В последнем письме ты так жарко и очаровательно разрабатываешь теорию Питания и Воспроизведения, что я снова увидел тебя таким, каким знал прежде, и снова поверил, что стоит бороться за твое спасение. Но проследить происхождение любви вплоть до ее биологического основания не значит еще отрицать ее существование. История развития любви так же многозначительна, как и история развития жизни. Когда в незапамятные времена первобытный человек, поглядев на соседа, впервые признал его своим другом, в нем вспыхнуло сознание рода, и в голове его начала свою работу клеточка, функцией которой была любовь. Когда на протяжении тысячелетий экономические силы научили человека необходимости взаимопомощи, когда закон развития внушил всем людям стремления к известным достижениям и желания, тогда на Земле началось цветение любви. Подсознательное стало сознательным, и то, что в прежние времена было лишь намеком, развернулось пышным цветом. Любовь Джульетты — завершение естественного процесса, проявлявшегося на всех ступенях развития, и вместе с тем дар последней эволюции, последний шаг и высшее ее достижение. Очарование утра озаряет любовь Джульетты. Любовь ее только начинается, но она все же стара, если мы посмотрим назад в историю. Страсть и инстинкт расы превращаются в отдельном человеке в потребность счастья. Потребность расы и потребности человека совпадают, оставаясь в то же время различными.
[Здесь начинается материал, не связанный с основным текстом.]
(** C10. A schedule entry whose start or end string lacks a colon-delimited
    minute is still emitted, with NaN for that minute of the day; the
    interval satisfies the matching predicate for no window; and the working
    hours hold it and not the default interval. *)
Theorem minute_less_entry_is_NaN_interval (engine : list Slot.t → list Slot.t)
    (rawUser : User.t) (index : nat) (s t : string) :
  well_shaped rawUser = true →
  has_entry rawUser index s t →
  lacks_minute s ∨ lacks_minute t →
  ∃ slot,
    slot = Slot.mk [Z.of_nat index] (Hours.minutes_of (JS.split ":" s))
                                    (Hours.minutes_of (JS.split ":" t))
    ∧ (lacks_minute s → Slot.startTime slot = JS.NaN)
    ∧ (lacks_minute t → Slot.endTime slot = JS.NaN)
    ∧ (∃ l, Hours.workhours rawUser = Normal l ∧ slot ∈ l ∧ l ≠ [])
    ∧ (∀ day fromMinute toMinute, Hours.slot_matches day fromMinute toMinute slot = false)
    ∧ (∃ wh, Hours.workingHours engine rawUser = Normal wh
             ∧ slot ∈ wh
             ∧ Hours.defaultAvailability rawUser ∉ wh).
Proof.
  intros Hok Hentry Hlacks.
  destruct (entry_emitted engine rawUser index s t Hok Hentry)
    as (Hl & Hin & Hwh & Hinwh & Hdef).
  exists (slot_of (Z.of_nat index) s t). split_and!.
  - reflexivity.
  - apply lacks_minute_NaN.
  - apply lacks_minute_NaN.
  - exists (parsed rawUser). split_and!; [done..|].
    intros Hnil. rewrite Hnil in Hin. by apply not_elem_of_nil in Hin.
  - intros day fromMinute toMinute. destruct Hlacks as [Hs|Ht].
    + by apply NaN_start_never_matches, lacks_minute_NaN.
    + by apply NaN_end_never_matches, lacks_minute_NaN.
  - by exists (Hours.sort engine (parsed rawUser)).
Qed.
Какая главная мысль твоего письма? Что половой подбор выгоден? Допускаю. Что нам в качестве разумных и культурных людей следует призывать на помощь инстинкту нашу социальную мудрость? Допускаю и признаю. Но социальная мудрость настаивает на том, чтобы мы слушались голоса инстинкта. Социальная мудрость лишь одна из фаз нашей утонченности, и, принуждая нас любить прекрасное, она принуждает нас и к любви. Социальная мудрость воспитывает наш вкус, не ослабляя в нас любви. «Люби прекрасное существо возвышенно, но, главное, уверься в том, что ты его любишь», — говорит нам она, прибегая к любопытной тавтологии. Да и помимо того ты, Герберт, сам изменяешь своему учению. Ты готов отступить от достижений современности, заставляя людей жить по законам первобытных эпох. Ты постоянно ссылаешься на прошлое и на безвозвратно, отошедшую ступень сознания. Жизнь в те времена не заключала в себе того, что заключает в себе современная жизнь. Эрнест Сетон-Томпсон пишет, что человек развивался тем же порядком, каким вода обращается в пар. Человек современный и человек каменного века так же несходны, как пар и вода. Подогрей воду на несколько градусов, она останется все той же водой. Если до точки кипения не будет хватать одного градуса, сущность воды останется неизменной. Прибавь последний недостающий градус, и вода перестанет быть водой. Вода изменит свою сущность и превратится в пар. Превращаясь в пар, вода коренным образом меняется.

Ты соглашаешься учиться на примере животных и людей прошлых времен, и в этом отношении ты заходишь дальше, чем следует, если считаешь брак лишь целью воспроизведения, отрицая его духовные стороны.

Ты, очевидно, относишься с уважением ко всему естественному и инстинктивному и все же находишь, что все пошло бы тем же ходом, если бы не существовало индивидуального выбора и можно было «перемешать» всех людей. Ты начертал себе программу действия в делах души и сердца.

У меня тоже начертана программа. Моя программа не противоречит природе. Наоборот, она послушна всем инстинктам и прислушивается к голосу всех чувств. Моя любовь растет из моих биологических корней, развивается вместе со мной, окрашивается видением заката на васильковом небе и проникается прелестью виденных во сне волнующихся нив.

Любовь для меня то же, что и для рыбы, птицы, животного и растения. Это стремление к продолжению рода, но в то же время нечто столь же отличное от этого, сколь сам я отличен от животного и растения. Моя любовь «слепа и повелительна и не рассуждает», поэтому я ей и вверяюсь. Я не смотрю на себя, как на человека-бога, и не говорю Природе: «Позволь мне вмешаться». Я не уверен, что, вмешиваясь в воспроизведение хотя бы лошади, которая, подобно мне, покорна «темным вожделениям и неясным стремлениям», я не приношу ее в жертву моим личным прихотям. Трудно бороться с жаждой обладания и уничтожения. Может быть, близко то время, когда человек, перерожденный чувством святости жизни и любви, откажется от грубого вмешательства в жизнь своих немых братьев.